How parents can successfully set a curfew, the time-honored source of friction
Parents set curfews to keep their kids safe, feeling that having them return home by a certain time might keep them out of trouble and allow them to stay on top of their schoolwork. Teens, on the other hand, may resist these restrictions (as with many limits on their independence) because they feel they are old enough to monitor their own behavior.
While parents may question what is reasonable when it comes to curfews, and might face difficulty in enforcing them in the face of likely protests, they should have no doubts about the wisdom of setting them. Teenagers experiment and test limits. Curfews not only lessen the likelihood of inappropriate behavior but teach important lessons about being responsible and following a schedule.
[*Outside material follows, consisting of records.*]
(* ===== verification/GoText.v ===== *)
(** * Lemmas on the texts of [strings]

    How [Cut], [CutLast], [Split], [Join] and [TrimSpace] act on texts whose
    bytes are known: what the parsers and the writers of links and of
    configuration files share. *)

From Stdlib Require Import Ascii.
From S2P Require Import Prelude GoStd Netip.
#[local] Open Scope Z_scope.

(** ** Bytes of a text *)
Lemma all_bytes_app p a b : all_bytes p (a +:+ b) = all_bytes p a && all_bytes p b.
Proof. induction a as [|c a IH]; [done|]. rewrite append_cons. cbn [all_bytes]. by rewrite IH, andb_assoc. Qed.
Lemma all_bytes_impl (p p' : Z -> bool) s : (forall b, p b = true -> p' b = true) -> all_bytes p s = true -> all_bytes p' s = true.
Proof. intros Hp. induction s as [|c s IH]; [done|]. cbn [all_bytes]. intros [H1%Hp H2%IH]%andb_true_iff. by rewrite H1, H2. Qed.
(** A text of such bytes does not hold a byte that is none. *)
Lemma all_bytes_lacks p s c : all_bytes p s = true -> p (byte_of c) = false -> ContainsByte s c = false.
Proof.
  unfold ContainsByte. intros Hs Hc. induction s as [|x s IH]; [done|]. cbn [all_bytes Cut] in *.
  apply andb_true_iff in Hs as [Hx Hs]. rewrite decide_False by congruence. specialize (IH Hs). by destruct (Cut s c) as [[]|].
Qed.
Lemma contains_app_eq a b c : ContainsByte (a +:+ b) c = ContainsByte a c || ContainsByte b c.
Proof.
  unfold ContainsByte. induction a as [|x a IH]; [done|]. rewrite append_cons. cbn [Cut]. destruct (decide (x = c)); [done|].
  by destruct (Cut (a +:+ b) c) as [[]|], (Cut a c) as [[]|].
Qed.
Lemma contains_cons_eq x s c : ContainsByte (String x s) c = bool_decide (x = c) || ContainsByte s c.
Proof.
  unfold ContainsByte. cbn [Cut]. case_decide as E; [by rewrite bool_decide_eq_true_2|].
  rewrite bool_decide_eq_false_2 by done. by destruct (Cut s c) as [[]|].
Qed.

(** ** Cutting *)
Lemma Cut_lacks s c : ContainsByte s c = false -> Cut s c = None.
Proof. unfold ContainsByte. by destruct (Cut s c). Qed.
Lemma Cut_app a b c : ContainsByte a c = false -> Cut (a +:+ String c b) c = Some (a, b).
Proof.
  induction a as [|x a IH]; intros Ha; [change (Cut (String c b) c = Some (EmptyString, b)); cbn [Cut]; by rewrite decide_True|]. rewrite contains_cons_eq in Ha.
  apply orb_false_iff in Ha as [Hx Ha]. apply bool_decide_eq_false in Hx. rewrite append_cons. cbn [Cut].
  rewrite decide_False by done. by rewrite IH.
Qed.
Lemma Cut_join s c a b : Cut s c = Some (a, b) -> s = a +:+ String c b /\ ContainsByte a c = false.
Proof.
  revert a. induction s as [|x s IH]; intros a H; [done|]. cbn [Cut] in H. destruct (decide (x = c)) as [->|Hx].
  - by injection H as <- <-.
  - destruct (Cut s c) as [[a' b']|]; [|done]. injection H as <- <-. destruct (IH a' eq_refl) as [-> Ha].
    rewrite append_cons, contains_cons_eq, Ha, bool_decide_eq_false_2; done.
Qed.

Lemma str_rev_app_acc s acc : str_rev_app s acc = str_rev s +:+ acc.
Proof.
  unfold str_rev. revert acc. induction s as [|x s IH]; intros acc; [done|]. cbn. rewrite IH, (IH (String x "")), append_assoc. done.
Qed.
Lemma str_rev_cons x s : str_rev (String x s) = str_rev s +:+ String x EmptyString.
Proof. unfold str_rev at 1. cbn. apply str_rev_app_acc. Qed.
Lemma str_rev_append a b : str_rev (a +:+ b) = str_rev b +:+ str_rev a.
Proof.
  induction a as [|x a IH]; [change (str_rev b = str_rev b +:+ EmptyString); by rewrite append_nil|]. rewrite append_cons, !str_rev_cons, IH. apply append_assoc.
Qed.
Lemma str_rev_involutive s : str_rev (str_rev s) = s.
Proof. induction s as [|x s IH]; [done|]. rewrite str_rev_cons, str_rev_append, IH. done. Qed.
Lemma str_rev_lacks s c : ContainsByte (str_rev s) c = ContainsByte s c.
Proof.
  induction s as [|x s IH]; [done|]. rewrite str_rev_cons, contains_app_eq, IH, !contains_cons_eq.
  change (ContainsByte EmptyString c) with false. destruct (bool_decide _), (ContainsByte s c); done.
Qed.
Lemma append_length a b : String.length (a +:+ b) = (String.length a + String.length b)%nat.
Proof. induction a as [|c a IH]; [done|]. rewrite append_cons. cbn [String.length Nat.add]. by rewrite IH. Qed.
Lemma str_rev_length s : String.length (str_rev s) = String.length s.
Proof. induction s as [|x s IH]; [done|]. rewrite str_rev_cons, append_length, IH. cbn. lia. Qed.

Lemma CutLast_app a b c : ContainsByte b c = false -> CutLast (a +:+ String c b) c = Some (a, b).
Proof.
  intros Hb. unfold CutLast. rewrite str_rev_append, str_rev_cons, append_assoc.
  change (String c "" +:+ str_rev a) with (String c (str_rev a)). rewrite Cut_app by (by rewrite str_rev_lacks).
  by rewrite !str_rev_involutive.
Qed.
Lemma CutLast_lacks s c : ContainsByte s c = false -> CutLast s c = None.
Proof. intros Hs. unfold CutLast. by rewrite Cut_lacks by (by rewrite str_rev_lacks). Qed.
Lemma CutLast_join s c a b : CutLast s c = Some (a, b) -> s = a +:+ String c b /\ ContainsByte b c = false.
Proof.
  unfold CutLast. destruct (Cut (str_rev s) c) as [[x y]|] eqn:E; [|done]. intros [= <- <-]. apply Cut_join in E as [E Hx].
  rewrite str_rev_lacks. split; [|done]. rewrite <- (str_rev_involutive s), E, str_rev_append, str_rev_cons, append_assoc. done.
Qed.

(** ** Splitting *)
Lemma Split_Join_lacks sep l : l <> [] -> Forall (fun s => ContainsByte s sep = false) l ->
  Split (Join l (String sep EmptyString)) sep = l.
Proof.
  induction l as [|x [|y l] IH]; intros Hne Hl; [done| |].
  - apply Forall_cons in Hl as [Hx _]. by apply Split_none.
  - apply Forall_cons in Hl as [Hx Hl]. cbn [Join] in *. change (String sep "" +:+ ?s) with (String sep s).
    rewrite Split_app_sep, Split_none by done. cbn [app]. f_equal. by apply IH.
Qed.
Lemma Split_lacks s sep : Forall (fun x => ContainsByte x sep = false) (Split s sep).
Proof.
  induction s as [|c s IH]; cbn [Split]; [by repeat constructor|]. destruct (decide (c = sep)) as [->|Hc]; [by constructor|].
  destruct (Split s sep) as [|w ws]; inversion IH; subst; constructor; try done.
  - rewrite contains_cons_eq, bool_decide_eq_false_2; done.
  - rewrite contains_cons_eq, bool_decide_eq_false_2; done.
Qed.
Lemma Split_elem_lacks s sep x c : x ∈ Split s sep -> ContainsByte s c = false -> ContainsByte x c = false.
Proof.
  revert x. induction s as [|b s IH]; intros x; cbn [Split]; [by intros ->%list_elem_of_singleton|].
  rewrite contains_cons_eq. intros Hx [Hb Hs]%orb_false_iff. destruct (decide (b = sep)).
  - apply elem_of_cons in Hx as [->|Hx]; [done|by apply IH].
  - destruct (Split s sep) as [|w ws].
    + apply list_elem_of_singleton in Hx as ->. by rewrite contains_cons_eq, Hb.
    + apply elem_of_cons in Hx as [->|Hx]; [rewrite contains_cons_eq, Hb; apply IH; [by left|done]|apply IH; [by right|done]].
Qed.

(** ** Trimming *)
Lemma strip_prefix_app p s : strip_prefix p (p +:+ s) = Some s.
Proof. induction p as [|c p IH]; [done|]. rewrite append_cons. cbn [strip_prefix]. by rewrite decide_True. Qed.
Lemma strip_prefix_Some p s r : strip_prefix p s = Some r -> s = p +:+ r.
Proof.
  revert s. induction p as [|c p IH]; intros [|x s] H; cbn in H; try done; [by injection H as <-|by injection H as <-|].
  destruct (decide _) as [->|]; [|done]. rewrite append_cons. f_equal. by apply IH.
Qed.

(** A text is left alone when it neither begins nor ends with white space. *)
Definition trimmed (s : string) : Prop := strip_any space_runes s = None /\ strip_any (map str_rev space_runes) (str_rev s) = None.
Lemma trim_left_done runes fuel s : strip_any runes s = None -> trim_left_runes runes fuel s = s.
Proof. intros H. destruct fuel; [done|]. cbn. by rewrite H. Qed.
Lemma TrimSpace_trimmed s : trimmed s -> TrimSpace s = s.
Proof. intros [H1 H2]. unfold TrimSpace. rewrite (trim_left_done space_runes _ s H1), (trim_left_done _ _ _ H2). apply str_rev_involutive. Qed.

Lemma strip_any_Some ps s r : strip_any ps s = Some r -> exists p, p ∈ ps /\ s = p +:+ r.
Proof.
  induction ps as [|p ps IH]; [done|]. cbn. destruct (strip_prefix p s) as [x|] eqn:E.
  - intros [= ->]. exists p. split; [by left|by apply strip_prefix_Some].
  - intros (q & Hq & ->)%IH. exists q. split; [by right|done].
Qed.
Lemma strip_any_None ps s : strip_any ps s = None <-> forall p r, p ∈ ps -> s <> p +:+ r.
Proof.
  induction ps as [|p ps IH]; cbn; [split; [by intros _ p r ?%elem_of_nil|done]|]. destruct (strip_prefix p s) as [x|] eqn:E.
  - split; [done|]. intros H. exfalso. by apply (H p x); [left|apply strip_prefix_Some].
  - rewrite IH. split; intros H q r; [|intros Hq; by apply H; right]. intros [->|Hq]%elem_of_cons; [|by apply H].
    intros ->. by rewrite strip_prefix_app in E.
Qed.
Lemma strip_any_prefix ps s t : strip_any ps (s +:+ t) = None -> strip_any ps s = None.
Proof. rewrite !strip_any_None. intros H p r Hp ->. apply (H p (r +:+ t) Hp). apply append_assoc. Qed.
(** With enough fuel nothing is left to strip. *)
Lemma trim_left_complete runes fuel s : (forall p, p ∈ runes -> p <> EmptyString) -> (String.length s <= fuel)%nat ->
  strip_any runes (trim_left_runes runes fuel s) = None /\ exists a, s = a +:+ trim_left_runes runes fuel s.
Proof.
  intros Hne. revert s. induction fuel as [|fuel IH]; intros s Hf; cbn [trim_left_runes].
  - destruct s; [|cbn in Hf; lia]. split; [|by exists EmptyString]. apply strip_any_None. intros p r Hp Heq.
    apply (Hne p Hp). destruct p; [done|discriminate Heq].
  - destruct (strip_any runes s) as [r|] eqn:E; [|split; [done|by exists EmptyString]].
    apply strip_any_Some in E as (p & Hp & ->). rewrite append_length in Hf.
    assert (String.length p <> O) by (pose proof (Hne p Hp); by destruct p).
    destruct (IH r) as [H1 [a Ha]]; [lia|]. split; [done|]. exists (p +:+ a). rewrite Ha at 1. by rewrite append_assoc.
Qed.
Lemma space_runes_nonempty p : p ∈ space_runes -> p <> EmptyString.
Proof.
  assert (H : forallb (fun p => bool_decide (p <> EmptyString)) space_runes = true) by by vm_compute.
  rewrite forallb_forall in H. intros Hp%list_elem_of_In%H. by apply bool_decide_eq_true in Hp.
Qed.
Lemma TrimSpace_ok s : trimmed (TrimSpace s).
Proof.
  unfold TrimSpace. set (s1 := trim_left_runes space_runes (String.length s) s).
  destruct (trim_left_complete space_runes (String.length s) s space_runes_nonempty) as [H1 _]; [lia|]. fold s1 in H1.
  destruct (trim_left_complete (map str_rev space_runes) (String.length s1) (str_rev s1)) as [H2 [a Ha]].
  { intros p (q & -> & Hq%space_runes_nonempty)%list_elem_of_fmap Hp. apply Hq. rewrite <- (str_rev_involutive q), Hp. done. }
  { by rewrite str_rev_length. }
  split; [|by rewrite str_rev_involutive]. apply (strip_any_prefix _ _ (str_rev a)). rewrite <- str_rev_append, <- Ha.
  by rewrite str_rev_involutive.
Qed.
Lemma TrimSpace_idem s : TrimSpace (TrimSpace s) = TrimSpace s.
Proof. apply TrimSpace_trimmed, TrimSpace_ok. Qed.
(** A printing ASCII character is at neither end of a white space. *)
Definition graphic (c : ascii) : Prop := 33 <= byte_of c < 127.
Lemma space_runes_heads : forallb (fun p => match p with
  | String c _ => negb ((33 <=? byte_of c) && (byte_of c <? 127)) | EmptyString => false end) (space_runes ++ map str_rev space_runes) = true.
Proof. by vm_compute. Qed.
Lemma graphic_head c s runes : graphic c -> (forall p, p ∈ runes -> p ∈ space_runes ++ map str_rev space_runes) -> strip_any runes (String c s) = None.
Proof.
  intros Hc Hr. apply strip_any_None. intros p r Hp%Hr. pose proof space_runes_heads as H. rewrite forallb_forall in H.
  apply list_elem_of_In, H in Hp. destruct p as [|x p]; [done|]. intros [= <- _]. unfold graphic in Hc.
  apply negb_true_iff, andb_false_iff in Hp as [?%Z.leb_gt|?%Z.ltb_ge]; lia.
Qed.
Lemma trimmed_graphic c s d : graphic c -> graphic d -> trimmed (String c s +:+ String d EmptyString).
Proof.
  intros Hc Hd. split; [rewrite append_cons|rewrite str_rev_append].
  - apply graphic_head; [done|]. intros p Hp. apply elem_of_app. by left.
  - apply graphic_head; [done|]. intros p Hp. apply elem_of_app. by right.
Qed.
Lemma contains_prefix a b c : ContainsByte (a +:+ b) c = false -> ContainsByte a c = false /\ ContainsByte b c = false.
Proof. rewrite contains_app_eq. apply orb_false_iff. Qed.
(** Trimming only removes. *)
Lemma trim_left_suffix runes fuel s : exists a, s = a +:+ trim_left_runes runes fuel s.
Proof.
  revert s. induction fuel as [|fuel IH]; intros s; [by exists EmptyString|]. cbn [trim_left_runes].
  destruct (strip_any runes s) as [r|] eqn:E; [|by exists EmptyString]. apply strip_any_Some in E as (p & _ & ->).
  destruct (IH r) as [a Ha]. exists (p +:+ a). rewrite Ha at 1. by rewrite append_assoc.
Qed.
Lemma TrimSpace_lacks s c : ContainsByte s c = false -> ContainsByte (TrimSpace s) c = false.
Proof.
  intros Hs. unfold TrimSpace. destruct (trim_left_suffix space_runes (String.length s) s) as [a Ha]. rewrite Ha in Hs.
  apply contains_prefix in Hs as [_ Hs]. revert Hs. generalize (trim_left_runes space_runes (String.length s) s) as t. intros t Ht.
  destruct (trim_left_suffix (map str_rev space_runes) (String.length t) (str_rev t)) as [b Hb].
  rewrite <- str_rev_lacks, Hb in Ht. apply contains_prefix in Ht as [_ Ht]. by rewrite str_rev_lacks.
Qed.
Lemma all_bytes_rev p s : all_bytes p (str_rev s) = all_bytes p s.
Proof. induction s as [|c s IH]; [done|]. rewrite str_rev_cons, all_bytes_app, IH. cbn. by rewrite andb_true_r, andb_comm. Qed.
Definition graphic_byte (b : Z) : bool := (33 <=? b) && (b <? 127).
Lemma TrimSpace_graphic s : all_bytes graphic_byte s = true -> TrimSpace s = s.
Proof.
  intros Hs. apply TrimSpace_trimmed.
  assert (H : forall t runes, all_bytes graphic_byte t = true -> (forall p, p ∈ runes -> p ∈ space_runes ++ map str_rev space_runes) -> strip_any runes t = None).
  { intros [|c t] runes Ht Hr.
    - apply strip_any_None. intros p r Hp%Hr Heq. assert (p = EmptyString) as -> by (destruct p; [done|discriminate Heq]).
      apply elem_of_app in Hp as [Hp|Hp]; [by apply space_runes_nonempty in Hp|].
      apply list_elem_of_fmap in Hp as (q & Hq & Hp%space_runes_nonempty). apply Hp. rewrite <- (str_rev_involutive q), <- Hq. done.
    - cbn [all_bytes] in Ht. apply andb_true_iff in Ht as [Hc _]. apply graphic_head; [|done]. unfold graphic_byte in Hc. unfold graphic.
      apply andb_true_iff in Hc as [?%Z.leb_le ?%Z.ltb_lt]. lia. }
  split; apply H; rewrite ?all_bytes_rev; try done; intros p Hp; apply elem_of_app; auto.
Qed.
Lemma Join_snoc (l : list string) x sep : l <> [] -> Join (l ++ [x]) sep = Join l sep +:+ sep +:+ x.
Proof.
  induction l as [|y [|z l] IH]; intros Hne; [done|done|]. cbn [app Join] in *. rewrite IH by done. by rewrite !append_assoc.
Qed.
(** White space at the end goes. *)
Lemma TrimSpace_newline c s d : graphic c -> graphic d ->
  TrimSpace ((String c s +:+ String d EmptyString) +:+ String "010" EmptyString) = String c s +:+ String d EmptyString.
Proof.
  intros Hc Hd. pose proof (trimmed_graphic c s d Hc Hd) as [H1 H2]. unfold TrimSpace. rewrite (trim_left_done space_runes).
  - set (body := String c s +:+ String d EmptyString) in *. rewrite (str_rev_append body). change (str_rev (String "010" EmptyString)) with (String "010" EmptyString).
    rewrite append_length. cbn [String.length]. rewrite Nat.add_1_r. rewrite append_cons. change (EmptyString +:+ str_rev body) with (str_rev body).
    assert (Hs : forall n, trim_left_runes (map str_rev space_runes) (S n) (String "010" (str_rev body)) = trim_left_runes (map str_rev space_runes) n (str_rev body)) by done.
    rewrite Hs, trim_left_done by done. apply str_rev_involutive.
  - rewrite !append_cons. apply graphic_head; [done|]. intros p Hp. apply elem_of_app. by left.
Qed.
You might find your child playing the “trust” card, saying that her friends’ parents allow her to stay out later. She might shout at you, “What? You don’t trust me?” But keep in mind: This is your decision. Do allow her to have her say, though. She is more likely to accept your decision if she has been involved in the discussion and feels like her opinions have been sought.
While there are no hard and fast rules about when teens should be required to be home, the American Academy of Pediatrics suggests the following guidelines:
• 7–8 pm for children ages 12–13 on school nights
• 8–9 pm for children ages 14–16 on school nights
• A curfew two hours later than the above on weekends
Once you have decided on a plan, stay the course. This means not only sticking with it but enforcing it by taking reasonable steps if your child breaks curfew. One possible consequence might be to require an earlier curfew for a set period of time. If she comes in on time each night she goes out, she can have her old curfew back.
Of course, enforcing these restrictions will require some flexibility on your part. Upon consideration, you might decide to set different curfews for different activities (a school dance, for example). Also consider not making an issue if your child is a few minutes late.
As with so many issues in dealing with kids, communication is key. Remind your child of the curfew before she goes out for the evening. Talk about your expectations if there is a problem, such as if she is going to be late through no fault of her own. Make it clear to her that you expect a call no later than the time of the curfew.
Dr. Kenneth Shore, a psychologist, teaches part-time at Rutgers.